If you can't get info about modules in drupal and you sure the problem is mysql right now i agree with intoxination that first you should start with logs of mysql server.
Enable bin log if it is not enabled:

log-bin = mysqld
log-bin-index = mysqld

Enable slow query log:
slow_query_log                          = 1
slow_query_log_file                     = /var/log/mysql/slow_query.log
long_query_time                         = 1

Get http://hackmysql.com/mysqlsla and http://www.mysqlperformanceblog.com/files/utils/mysql_slow_log_parser
First will analyze your bin log (--log-type binary) and the second one slow_log.
After that you will get the queries that have most write from bin log - if there are cache_* tables involved than you should move it to memcache, if others - tell us which ones.
And from slow query log you will get all queries with count and spended time that executed longer than 1 second.

For example, I get from there that I should "ALTER TABLE comments ADD INDEX timestamp ( timestamp );" because I'm using flat comments, and "ALTER TABLE term_node ADD INDEX tid (tid);" for module tagadelic - you will see what queries take much time.

But in your case, you will probably get cache_* tables from bin log, may be cache_views_data when you enabled views cache.
Also consider use of phpmyadmin (it's server status) - it shows in red your bottlenecks.
And set something like that in my.cnf

read_buffer_size                        = 4M
read_rnd_buffer_size            = 4M
myisam_sort_buffer_size         = 8M
key_buffer_size = 128M
table_cache = 1024
sort_buffer_size = 32M
tmp_table_size = 64M
max_heap_table_size = 64M
query_cache_size = 256M

if you stay with myisam like me.
I have a similar server and never get more than 6Gb used total of memory from 12G when run web-server and mysql on same server.

Now after tunig I'm really happy with drupal and mysql - it works really fast.

Connections

skifter's picture

Sorry - i got confused there.
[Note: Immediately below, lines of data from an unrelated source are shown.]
Lemma reads_any {A} P n (p : LProg A) : reads P n (ok_and (fun _ => True)) p -> reads P n (fun _ => True) p.
Proof. intros H. by apply (reads_mono P P n n (ok_and (fun _ => True))). Qed.

Lemma reads_attempt {A B} P n m (Q : A -> Prop) (R : B -> Prop) (p : LProg A) (f : A -> LProg B) :
  reads P n (ok_and Q) p -> (forall a, Q a -> reads P m (ok_and R) (f a)) -> reads P (n + m) (ok_and R) (bind_ok p f).
Proof.
  intros Hp Hf. apply (reads_bind P n m (ok_and Q)); [done|]. intros [e|a] Ha; [by apply reads_ret|by apply Hf].
Qed.

Lemma reads_get {A} (P : _ -> _ -> _ -> Prop) m (R : A -> Prop) path query d (f : json -> LProg A) :
  P path query d -> (forall j, reads P m (ok_and R) (f j)) -> reads P (S m) (ok_and R) (bind_ok (ldo (LGetJson path query d)) f).
Proof.
  intros HP Hf. apply (reads_attempt P 1 m (fun _ => True)); [|intros a _; apply Hf].
  intros t a _ Hr. destruct t as [|c t]; [done|]. destruct Hr as (r & -> & -> & ->). split_and!; [|cbn; lia|by destruct r].
  intros path' query' d' r' Hin. apply list_elem_of_singleton in Hin. by injection Hin as -> -> -> _.
Qed.

Lemma reads_other {A} (P : _ -> _ -> _ -> Prop) n (Q : A -> Prop) (e : LOp) f :
  (forall path query d, e <> LGetJson path query d) -> (forall r, honest_call (Did e r) -> reads P n Q (f r)) ->
  reads P n Q (bind (ldo e) f).
Proof.
  intros He Hf t a Hh (t1 & t2 & r & -> & H1 & H2)%runs_bind. destruct t1 as [|c t1]; [done|]. destruct H1 as (r' & -> & -> & <-).
  apply Forall_app in Hh as [Hh1 Hh2]. apply Forall_cons in Hh1 as [Hh1 _].
  destruct (Hf r Hh1 t2 a Hh2 H2) as (P2 & N2 & Q2). rewrite requests_app.
  split_and!; [|by destruct e; try (exfalso; by eapply He)|done].
  intros path query d x [H|H]%elem_of_app; [|by eapply P2]. apply list_elem_of_singleton in H.
  exfalso. apply (He path query d). by injection H.
Qed.

(** *** The operations *)

Lemma reads_prefix_load w d : reads (fun path query d' => d' = d /\ path = "/v1/config" /\ query = [("warehouse", Some w)]) 1
  (ok_and prefix_ok) (prefix_load w d).
Proof.
  unfold prefix_load. apply (reads_get _ 0); [done|]. intros j. destruct (configSchema j) as [c|]; [|by apply reads_ret].
  set (raw := default _ _). destruct (String.eqb raw EmptyString); [apply reads_ret; by left|].
  destruct (test SAFE_PREFIX raw) eqn:E; [|by apply reads_ret]. cbn [negb orb].
  case_match; apply reads_ret; [done|]. right. exists raw. split; [done|by apply safe_prefix].
Qed.

(** A request for the configuration of the warehouse, or for one of [asked]. *)
Definition confined (mapping : LakekeeperCatalogMapping) (asked : Asked -> Prop) (deadline : Z)
    (path : string) (query : list (string * option string)) (d : Z) : Prop :=
  d = deadline /\ exists a, (a = AConfig (lm_warehouse mapping) \/ asked a) /\ reads_object a path query.

Lemma confined_path mapping (asked : Asked -> Prop) d a p cs query path :
  path = "/v1" +:+ p +:+ slashed cs -> asked a -> prefix_ok p -> (forall c, c ∈ cs -> clean c) -> says a cs query ->
  confined mapping asked d path query d.
Proof. intros -> Ha Hp Hc Hs. split; [done|]. exists a. split; [by right|]. by apply reads_object_path. Qed.

Lemma prefix_load_ok w d t p : runs (prefix_load w d) t (inr p) -> prefix_ok p.
Proof.
  intros H. enough (Forall honest_call t) as Hh by (by apply (reads_prefix_load w d t (inr p) Hh H)).
  unfold prefix_load in H. destruct t as [|c t]; [done|]. destruct H as (r & -> & H). apply Forall_cons. split; [done|].
  destruct r as [e|j]; [by destruct H as [-> _]|]. cbn [bind] in H.
  revert H. by repeat case_match; intros [-> _].
Qed.

Lemma reads_prefixFor mapping asked d : reads (confined mapping asked d) 1 (ok_and prefix_ok) (prefixFor mapping d).
Proof.
  unfold prefixFor. apply reads_other; [done|]. intros [r|] Hh.
  - apply reads_value. destruct r as [e|p]; [done|]. destruct (Hh p eq_refl) as (w & d' & t & _ & Hr).
    by eapply prefix_load_ok.
  - apply (reads_bind _ 1 0 (ok_and prefix_ok)).
    + eapply reads_mono; [apply reads_prefix_load| |lia|done]. intros path query d' (-> & -> & ->).
      split; [done|]. exists (AConfig (lm_warehouse mapping)). split; [by left|].
      exists [], ["config"]. split_and!; [done|cbn; lia|done|]. by intros c ->%list_elem_of_singleton.
    + intros r Hr. apply reads_other; [done|]. intros _ _. by apply reads_ret.
Qed.

(** A loop over pages makes at most one request for each. *)
Lemma reads_drain_loop {T} P (Q : list T -> Prop) (fetch : option string -> LProg (list T * option string)) n :
  (forall x y, Q x -> Q y -> Q (x ++ y)) ->
  (forall token, reads P 1 (ok_and (fun p => Q p.1)) (fetch token)) ->
  forall token all ws, Q all -> reads P n (ok_and (fun r => Q r.1)) (drain_loop fetch n token all ws).
Proof.
  intros Happ Hf. induction n as [|n IH]; intros token all ws Hall; [by apply reads_ret|]. cbn [drain_loop].
  apply (reads_attempt P 1 n (fun p => Q p.1)); [apply Hf|]. intros [items [tok|]] Hi; [apply IH; auto|].
  apply reads_value. by apply Happ.
Qed.

Lemma reads_drain {T} P (Q : T -> Prop) (fetch : option string -> LProg (list T * option string)) ws :
  (forall token, reads P 1 (ok_and (fun p => Forall Q p.1)) (fetch token)) ->
  reads P MAX_PAGES (ok_and (fun r => Forall Q r.1)) (drain fetch ws).
Proof. intros Hf. apply reads_drain_loop; [intros x y; apply Forall_app_2|done|constructor]. Qed.

Lemma Forall_filter_by {A} (p q : A -> bool) l :
  forallb p l = true -> Forall (fun x => p x = true /\ q x = true) (List.filter q l).
Proof.
  intros Hp. apply Forall_forall. intros x [Hx Hq]%elem_of_filterb. split; [by eapply forallb_elem in Hp|done].
Qed.

Lemma clean_word w : str_has "/" w = false -> w <> EmptyString -> dot_segment w = false -> clean w.
Proof. done. Qed.

Lemma reads_namespaces mapping (asked : Asked -> Prop) d p parent ws :
  asked (ANamespaces parent) -> prefix_ok p ->
  reads (confined mapping asked d) MAX_PAGES
    (ok_and (fun r => Forall (fun ns => is_child parent ns = true /\ forallb isSafeUpstreamSegment ns = true) r.1))
    (listNamespaces p parent d ws).
Proof.
  intros Ha Hp. apply reads_drain. intros token. apply (reads_get _ 0).
  - apply (confined_path mapping asked d (ANamespaces parent) p ["namespaces"]); [done|done|done| |by split].
    by intros c ->%list_elem_of_singleton.
  - intros j. destruct (listNamespacesSchema j) as [[namespaces next]|]; [|by apply reads_ret].
    destruct (forallb (is_child parent) namespaces) eqn:E; apply reads_ret; [|done]. by apply Forall_filter_by.
Qed.

Lemma reads_tables mapping (asked : Asked -> Prop) d p ns ws :
  asked (ATables ns) -> ns <> [] -> prefix_ok p ->
  reads (confined mapping asked d) MAX_PAGES (ok_and (fun r => Forall (fun t => isSafeUpstreamSegment t = true) r.1))
    (listTables p ns d ws).
Proof.
  intros Ha Hne Hp. apply reads_drain. intros token. unfold tables_page.
  destruct (nsPath ns) as [e|c] eqn:E.
  { by apply reads_threw. }
  destruct (nsPath_ok ns c Hne E) as [Hc Hs]. cbn [pure_ bind_ok bind]. apply (reads_get _ 0).
  - apply (confined_path mapping asked d (ATables ns) p ["namespaces"; c; "tables"]); [done|done|done| |by exists c].
    intros x. rewrite !elem_of_cons, elem_of_nil. by intros [->|[->|[->|[]]]].
  - intros j. destruct (listTablesSchema j) as [[names next]|]; [|by apply reads_ret]. apply reads_ret.
    cbn. apply Forall_forall. by intros x [_ ?]%elem_of_filterb.
Qed.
I thought of max concurring connections :-(

What about the "query cache lock" do you get that all the time ?

/Skifter

intoxination: Thanks for the

Quarantine's picture

intoxination: Thanks for the very helpful tips!

For some reason, the Devel module seems to be.. causing even more MySQL load on my server after I turned it on - is it me or does this happen to everyone?

Also I double-checked my Boost module again and everything seems to be running fine. I logged out, went to the View Source page and this time I did see the Boost comment at the bottom - the previous time I didn't see it because I didn't log out, something I forgot to do.

andribas: Thank you so much for the detailed post!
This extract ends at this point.